His permanent affiliation is with Centre National de la Recherche Scientifique (Paris), in the department “LaTTiCe” (Langues, Textes, Traitements informatiques, Cognition). François is also a member of Academia Europaea, and a Honorary Associate Professor at the Australian National University.
KRISTINA GALLEGO
Kristina Gallego is currently taking her PhD at the School of Culture, History and Language at the Australian National University. She is also an Assistant Professor at the University of the Philippines Diliman. She has done fieldwork in various communities across the Philippines, and has published papers on Philippine culture history, language structure, and language change. Her main research interest lies on historical linguistics, specifically on the descent and genetic relationship of the Philippine languages. Her PhD project, funded by the Endangered Languages Documentation Programme (ELDP), focuses on the historical and ongoing contact between speakers of Ibatan and Ilokano on the small island community of Babuyan Claro in the far north of the Philippines.
JILL VAUGHAN
Jill Vaughan is a research fellow at the University of Melbourne’s Research Unit for Indigenous Language. Her work centres on the sociolinguistics of multilingualism, and seeks to understand how and why multilingual and multilectal speakers draw on their different codes to express their place in the world. In exploring these questions, she engages in research on multilingual practices, migration, language variation and change, and language in the classroom.
Her doctoral research focused on maintenance of the Irish language. This work produced a multi-sited ethnography of Irish language use across communities in Ireland and the Irish diaspora, and an analysis of cultural and political discourses around the language. Her current work is centred on fieldwork and community language support in the linguistically diverse and highly multilingual region of Arnhem Land (northern Australia). Recent projects have included ELDP-funded documentation of dialectal variation and multilingual repertoires among speakers of the Burarra language of the Maningrida region and collaborative work with community organisations to record artists’ narratives and procedural texts in various local languages.
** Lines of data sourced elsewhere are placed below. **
(* ===== verification/Hm2Velocity.v ===== *)
(** * Velocity of the hostmot2 counters

    The time stamps of the card have 16 bits; the driver counts their
    rollovers.  The velocity at an edge is the number of edges since the last
    one divided by the exact time between them, however many readings
    without an edge lie between. *)
From S2P Require Import Prelude Double Hm2Encoder Hm2EncoderTheorems.
Import Hm2Encoder.

(** The last edge was at time [ev], the last reading at time [last]. *)
Definition clock_ok (ev last : Z) (e : hm2_encoder_instance_t) : Prop :=
  prev_event_reg_timestamp e = ev mod 65536 /\ prev_time_of_interest e = last mod 65536 /\
  tsc_num_rollovers e = last / 65536 - ev / 65536 /\ ev <= last.

(** What the position and index code does not touch. *)
Definition motion (e : hm2_encoder_instance_t) :=
  (prev_event_reg_timestamp e, prev_time_of_interest e, tsc_num_rollovers e, prev_event_rawcounts e, prev_dS_counts e, state e, scale e).

Lemma motion_inv e e' : motion e = motion e' ->
  prev_event_reg_timestamp e = prev_event_reg_timestamp e' /\ prev_time_of_interest e = prev_time_of_interest e' /\
  tsc_num_rollovers e = tsc_num_rollovers e' /\ prev_event_rawcounts e = prev_event_rawcounts e' /\
  prev_dS_counts e = prev_dS_counts e' /\ state e = state e' /\ scale e = scale e'.
Proof. unfold motion. intros H. injection H as -> -> -> -> -> -> ->. split_and!; reflexivity. Qed.

Lemma update_position_motion e : motion (update_position e) = motion e.
Proof. unfold update_position. destruct (reset e); reflexivity. Qed.

Lemma update_rawcounts_motion c l e : motion (update_rawcounts_and_handle_index c l e) = motion e.
Proof. unfold update_rawcounts_and_handle_index. cbv zeta. repeat case_match; reflexivity. Qed.

Lemma clock_ok_ext ev last e e' : motion e' = motion e -> clock_ok ev last e -> clock_ok ev last e'.
Proof. intros H. apply motion_inv in H as (H1 & H2 & H3 & _). unfold clock_ok. by rewrite H1, H2, H3. Qed.

(** The time since the last edge is exact. *)
Lemma clock_exact ev last t e : clock_ok ev last e -> last <= t < last + 65536 -> t - ev < 2 ^ 31 - 65536 ->
  rollovers (t mod 65536) e = t / 65536 - ev / 65536 /\ dT_clocks (t mod 65536) e = t - ev.
Proof.
  intros (He & Hl & Hr & Hle) Ht Hb.
  pose proof (Z.div_mod t 65536 ltac:(lia)). pose proof (Z.div_mod last 65536 ltac:(lia)). pose proof (Z.div_mod ev 65536 ltac:(lia)).
  pose proof (Z.mod_pos_bound t 65536 ltac:(lia)). pose proof (Z.mod_pos_bound last 65536 ltac:(lia)). pose proof (Z.mod_pos_bound ev 65536 ltac:(lia)).
  assert (rollovers (t mod 65536) e = t / 65536 - ev / 65536) as Hro.
  { unfold rollovers. rewrite Hl, Hr. destruct (Z.ltb_spec (t mod 65536) (last mod 65536)); [rewrite wraps_small by lia |]; lia. }
  split; [done |]. unfold dT_clocks. rewrite Hro, He, Z.shiftl_mul_pow2 by lia. change (2 ^ 16) with 65536.
  rewrite (wraps_small 32 ((t / 65536 - ev / 65536) * 65536)) by lia. rewrite wraps_small by lia. lia.
Qed.

(** A reading without an edge that does not time out. *)
Lemma no_event_motion tick tsc c l e : state e = HM2_ENCODER_MOVING ->
  state (read_no_event tick tsc c l e) = HM2_ENCODER_MOVING ->
  motion (read_no_event tick tsc c l e) =
    (prev_event_reg_timestamp e, tsc, rollovers tsc e, prev_event_rawcounts e, prev_dS_counts e, HM2_ENCODER_MOVING, scale e).
Proof.
  intros Hst. pose proof (update_position_motion e) as He. apply motion_inv in He as (E1 & E2 & E3 & E4 & E5 & E6 & E7).
  assert (rollovers tsc (update_position e) = rollovers tsc e) as Hro by (unfold rollovers; by rewrite E2, E3).
  unfold read_no_event. generalize dependent (update_position e). intros e0 E1 E2 E3 E4 E5 E6 E7 Hro. cbv zeta.
  destruct (dle _ _); [done |]. intros _.
  assert (forall e2, motion e2 = motion {| e0 with tsc_num_rollovers := rollovers tsc e0 |} ->
    motion {| (if searching e2 then update_rawcounts_and_handle_index c l e2 else e2) with prev_time_of_interest := tsc |} =
    (prev_event_reg_timestamp e, tsc, rollovers tsc e, prev_event_rawcounts e, prev_dS_counts e, HM2_ENCODER_MOVING, scale e)) as Hgo.
  { intros e2 H2. assert (motion (if searching e2 then update_rawcounts_and_handle_index c l e2 else e2) = motion e2) as H3
      by (destruct (searching e2); [apply update_rawcounts_motion | done]).
    generalize dependent (if searching e2 then update_rawcounts_and_handle_index c l e2 else e2). intros e3 H3.
    rewrite H2 in H3. apply motion_inv in H3 as (F1 & F2 & F3 & F4 & F5 & F6 & F7).
    cbn in F1, F2, F3, F4, F5, F6, F7. unfold motion. cbn. congruence. }
  apply Hgo. destruct (0 <? _); try destruct (dlt (dabs _) _); reflexivity.
Qed.

(** What the rest of the system leaves alone between two readings. *)
Definition keeps_motion (env : hm2_encoder_instance_t -> hm2_encoder_instance_t) : Prop :=
  keeps_count env /\ forall e, prev_event_reg_timestamp (env e) = prev_event_reg_timestamp e /\
    prev_time_of_interest (env e) = prev_time_of_interest e /\ tsc_num_rollovers (env e) = tsc_num_rollovers e /\
    prev_event_rawcounts (env e) = prev_event_rawcounts e /\ prev_dS_counts (env e) = prev_dS_counts e /\ state (env e) = state e.

(** Readings without an edge and without a timeout, from time [last] to [last']. *)
Inductive quiet (tick : double) (p : Z) : Z -> hm2_encoder_instance_t -> Z -> hm2_encoder_instance_t -> Prop :=
| quiet_nil last e : quiet tick p last e last e
| quiet_cons last e env r last' e' :
    keeps_motion env -> r_pos r = p -> last <= r_tsc r < last + 65536 ->
    state (read_one tick r (env e)) = HM2_ENCODER_MOVING ->
    quiet tick p (r_tsc r) (read_one tick r (env e)) last' e' -> quiet tick p last e last' e'.

(** An edge is the origin of the next measurement. *)
Definition measuring (base p ev last : Z) (e : hm2_encoder_instance_t) : Prop :=
  tracks base p e /\ clock_ok ev last e /\ state e = HM2_ENCODER_MOVING /\ prev_event_rawcounts e = s32 (p + base).

Lemma keeps_measuring base p ev last env e : keeps_motion env -> measuring base p ev last e ->
  measuring base p ev last (env e) /\ prev_dS_counts (env e) = prev_dS_counts e.
Proof.
  intros [Hk Hm] ([Hr Hc] & (C1 & C2 & C3 & C4) & Hst & Hp). destruct (Hk e) as [K1 K2]. destruct (Hm e) as (M1 & M2 & M3 & M4 & M5 & M6).
  split; [| done]. unfold measuring, tracks, clock_ok. split_and!; congruence.
Qed.

Lemma quiet_measuring tick base p ev last e last' e' : measuring base p ev last e ->
  quiet tick p last e last' e' -> last' - ev < 2 ^ 31 - 65536 -> measuring base p ev last' e' /\ prev_dS_counts e' = prev_dS_counts e /\ last <= last'.
Proof.
  intros Hm Hq. revert Hm. induction Hq as [last e | last e env r last' e' Hk Hp Ht Hst Hq IH]; intros Hm Hb.
  { split; [exact Hm |]. split; [done | lia]. }
  destruct (keeps_measuring _ _ _ _ _ _ Hk Hm) as [(Htr & Hck & Hmv & Hpe) HdS].
  assert (r_tsc r <= last') as Hle by (clear - Hq; induction Hq; lia).
  pose proof (read_one_tracks tick base p r (env e) Htr ltac:(lia)) as Htr'. rewrite Hp in Htr'.
  assert (read_one tick r (env e) = read_no_event tick (r_tsc r mod 65536) (counter_word (r_stamp r) (r_pos r)) (r_latch r) (env e)) as Er.
  { unfold read_one, read_instance. rewrite Hmv, counter_word_count. destruct Htr as [_ ->]. by rewrite Hp, Z.eqb_refl. }
  destruct (clock_exact ev last (r_tsc r) (env e) Hck Ht) as [Hro _]; [lia |].
  pose proof (no_event_motion tick (r_tsc r mod 65536) (counter_word (r_stamp r) (r_pos r)) (r_latch r) (env e) Hmv) as Hmo.
  rewrite <- Er in Hmo. specialize (Hmo Hst). unfold motion in Hmo. injection Hmo as M1 M2 M3 M4 M5 M6 M7.
  destruct Hck as (C1 & C2 & C3 & C4).
  destruct IH as (IH1 & IH2 & IH3); [| lia | split; [exact IH1 |]; split; [congruence | lia]].
  split; [exact Htr' |]. split; [| split; congruence]. unfold clock_ok. split_and!; [congruence | congruence | congruence | lia].
Qed.

(** What an edge leaves. *)
Lemma read_event_result tick c l e e0 : e0 = update_position (update_rawcounts_and_handle_index c l e) ->
  let t := hm2_encoder_get_reg_timestamp c in
  let dS := s32 (rawcounts e0 - prev_event_rawcounts e0) in
  velocity (read_event tick c l e) =
    (if ((dS =? 1) && (prev_dS_counts e0 <? 0)) || ((dS =? -1) && (0 <? prev_dS_counts e0)) then d0
     else if 0 <? dT_clocks t e0 then ddiv (ddiv (dbl_of_Z dS) (scale e0)) (dmul (dbl_of_Z (dT_clocks t e0)) tick)
     else velocity e0) /\
  motion (read_event tick c l e) = (t, t, 0, rawcounts e0, dS, state e0, scale e0).
Proof.
  intros ->. unfold read_event. generalize (update_position (update_rawcounts_and_handle_index c l e)). intros e0. cbv zeta.
  destruct (_ || _); [split; reflexivity |]. destruct (0 <? _); split; reflexivity.
Qed.

(** C31: The velocity.  After an edge at time [ev], any number of readings
    without an edge, each less than 65536 clocks after the one before, and an
    edge at time [t], the velocity is the number of edges over the exact time
    [t - ev]; only a single edge against the direction of the last motion
    gives 0.  The edge is the origin of the next measurement. *)
Theorem hm2_velocity tick base p ev last e last' e' env r :
  measuring base p ev last e -> quiet tick p last e last' e' -> keeps_motion env ->
  last' <= r_stamp r < last' + 65536 -> ev < r_stamp r -> r_stamp r - ev < 2 ^ 31 - 65536 ->
  r_pos r <> p -> Z.abs (r_pos r - p) <= 32767 ->
  let d := r_pos r - p in
  let e'' := read_one tick r (env e') in
  velocity e'' =
    (if ((d =? 1) && (prev_dS_counts e <? 0)) || ((d =? -1) && (0 <? prev_dS_counts e)) then d0
     else ddiv (ddiv (dbl_of_Z d) (scale (env e'))) (dmul (dbl_of_Z (r_stamp r - ev)) tick)) /\
  measuring base (r_pos r) (r_stamp r) (r_stamp r) e'' /\ prev_dS_counts e'' = d.
Proof.
  intros Hm Hq Hk Ht Hev Hb Hne Hd. cbv zeta. destruct (quiet_measuring _ _ _ _ _ _ _ _ Hm Hq) as (Hm' & HdS & _); [lia |].
  destruct (keeps_measuring _ _ _ _ _ _ Hk Hm') as [(Htr & Hck & Hmv & Hpe) HdS']. rewrite HdS in HdS'. clear Hm' HdS.
  pose proof (read_one_tracks tick base p r (env e') Htr Hd) as Htr'.
  assert (read_one tick r (env e') = read_event tick (counter_word (r_stamp r) (r_pos r)) (r_latch r) (env e')) as Er.
  { unfold read_one, read_instance. rewrite Hmv, counter_word_count. destruct (Z.eqb_spec (r_pos r mod 65536) (prev_reg_count (env e'))) as [Heq |]; [| done].
    exfalso. apply Hne. exact (tracks_same _ _ _ _ Htr Hd Heq). }
  rewrite Er in *. clear Er. pose proof (tracks_position _ _ _ (tracks_update base p (r_pos r) (r_stamp r) (r_latch r) _ Htr Hd)) as [Hr0 _].
  assert (motion (update_position (update_rawcounts_and_handle_index (counter_word (r_stamp r) (r_pos r)) (r_latch r) (env e'))) = motion (env e')) as Hmo
    by (rewrite update_position_motion; apply update_rawcounts_motion).
  destruct (read_event_result tick (counter_word (r_stamp r) (r_pos r)) (r_latch r) (env e') _ eq_refl) as [Hv Hmot].
  rewrite counter_word_timestamp in Hv, Hmot. generalize dependent (read_event tick (counter_word (r_stamp r) (r_pos r)) (r_latch r) (env e')).
  generalize dependent (update_position (update_rawcounts_and_handle_index (counter_word (r_stamp r) (r_pos r)) (r_latch r) (env e'))).
  intros e0 Hr0 Hmo e1 Htr' Hv Hmot. destruct (clock_exact ev last' (r_stamp r) e0) as [_ HdT]; [by eapply clock_ok_ext | done | done |].
  apply motion_inv in Hmo as (_ & _ & _ & M4 & M5 & M6 & M7).
  rewrite Hr0, M4, Hpe, wraps_sub in Hv, Hmot by lia. replace (r_pos r + base - (p + base)) with (r_pos r - p) in Hv, Hmot by lia.
  rewrite (wraps_small 32 (r_pos r - p)) in Hv, Hmot by lia. rewrite M5, HdS', M7, HdT, (proj2 (Z.ltb_lt 0 (r_stamp r - ev))) in Hv by lia.
  unfold motion in Hmot. injection Hmot as N1 N2 N3 N4 N5 N6 N7. split; [exact Hv |]. split; [| exact N5].
  split; [exact Htr' |]. split; [unfold clock_ok; rewrite N1, N2, N3, Z.sub_diag; split_and!; first [reflexivity | lia] |]. split; congruence.
Qed.

(** ** A concrete run: an edge, two readings without one, then ten edges *)
Definition moving : hm2_encoder_instance_t := read_one d1e_9 (Reading 65531 65000 65100 0) started.

Lemma quiet_twice tick p m last t1 t2 : let step t e := read_one tick (Reading p last t 0) (env_id e) in
  last <= t1 < last + 65536 -> t1 <= t2 < t1 + 65536 ->
  state (step t1 m) = HM2_ENCODER_MOVING -> state (step t2 (step t1 m)) = HM2_ENCODER_MOVING ->
  quiet tick p last m t2 (step t2 (step t1 m)).
Proof.
  cbv zeta. intros H1 H2 S1 S2. assert (keeps_motion env_id) as Hk by (split; [by intros e | by intros e; split_and!]).
  apply (quiet_cons tick p last m env_id (Reading p last t1 0)); [exact Hk | reflexivity | exact H1 | exact S1 |].
  apply (quiet_cons tick p t1 _ env_id (Reading p last t2 0)); [exact Hk | reflexivity | exact H2 | exact S2 |]. constructor.
Qed.

Lemma moving_measures : measuring 0 65531 65000 65000 moving.
Proof. split; [split; reflexivity |]. split; [split_and!; reflexivity || discriminate |]. split; reflexivity. Qed.

Lemma hm2_velocity_witness : exists e' : hm2_encoder_instance_t,
  quiet d1e_9 65531 65000 moving 130000 e' /\
  velocity (read_one d1e_9 (Reading 65541 140000 140100 0) e') = ddiv (ddiv (dbl_of_Z 10) d1) (dmul (dbl_of_Z 75000) d1e_9).
Proof.
  assert (keeps_motion env_id) as Hk by (split; [by intros e | by intros e; split_and!]).
  assert (exists e', quiet d1e_9 65531 65000 moving 130000 e' /\ scale (env_id e') = d1) as (e' & Hq & Hs).
  { pose proof (quiet_twice d1e_9 65531 moving 65000 70000 130000 ltac:(lia) ltac:(lia) ltac:(vm_compute; reflexivity) ltac:(vm_compute; reflexivity)) as Hq.
    cbv zeta in Hq. eexists. split; [exact Hq | vm_compute; reflexivity]. }
  exists e'. split; [exact Hq |].
  pose proof (hm2_velocity d1e_9 0 65531 65000 65000 moving 130000 e' env_id (Reading 65541 140000 140100 0) moving_measures Hq Hk
    ltac:(cbn [r_stamp]; lia) ltac:(cbn [r_stamp]; lia) ltac:(cbn [r_stamp]; lia) ltac:(cbn [r_pos]; lia) ltac:(cbn [r_pos]; lia)) as H.
  cbv zeta in H. apply proj1 in H. cbn [r_stamp r_pos] in H. rewrite Hs in H.
  change (65541 - 65531) with 10 in H. change (140000 - 65000) with 75000 in H. change (10 =? 1) with false in H. change (10 =? -1) with false in H.
  exact H.
Defined.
Linguistic outreach activities outside academia include her role as a founding member of The Linguistics Roadshow, an interactive showcase about the science of language for rural students, and as project manager for the 50 Words Project which aims to provide recordings of fifty words in every Indigenous language of Australia through an interactive online map.
PIERPAOLO DI CARLO
Pierpaolo Di Carlo (PhD Linguistics 2009, Florence) is postdoctoral associate at the Department of Linguistics, University at Buffalo – SUNY. His areas of interest include the study of traditional forms of multilingualism in rural Africa, language ideologies, language documentation, African anthropology, and the languages and societies of the Hindu-Kush area (Pakistan – Afghanistan). Pierpaolo has done extensive fieldwork in Pakistan and Cameroon, has published in journals like the “International Journal of the Sociology of Language” and currently coordinates both a research project called KPAAM-CAM (PI Jeff Good)—focused on the documentation of multilingualism in rural areas of Cameroon—and the virALLanguages initiative, through which accurate information about COVID-19 has been translated in about fifty under-resourced languages of Cameroon, Pakistan, and Indonesia.
PATIENCE EPPS
Patience Epps is Professor of Linguistics at the University of Texas at Austin and a co-director of the Archive for Indigenous Languages of Latin America. She received her PhD in Linguistic Anthropology from the University of Virginia in 2005, and has been a member of the faculty at UT Austin since 2006.
Prof. Epps’ research interests focus on indigenous languages of the Amazon basin, and involve linguistic description and documentation, historical linguistics and language contact, linguistic typology, and verbal art. Since 2001, she has been engaged in fieldwork with languages of the Naduhup family (Hup, Dâw, and Nadëb) in the context of the multilingual Upper Rio Negro region of northwest Brazil. She is also interested in broader-scale explorations of language contact and change across Amazonia, and in investigating how these effects inform our understanding of the dynamics of linguistic diversity in South America and beyond.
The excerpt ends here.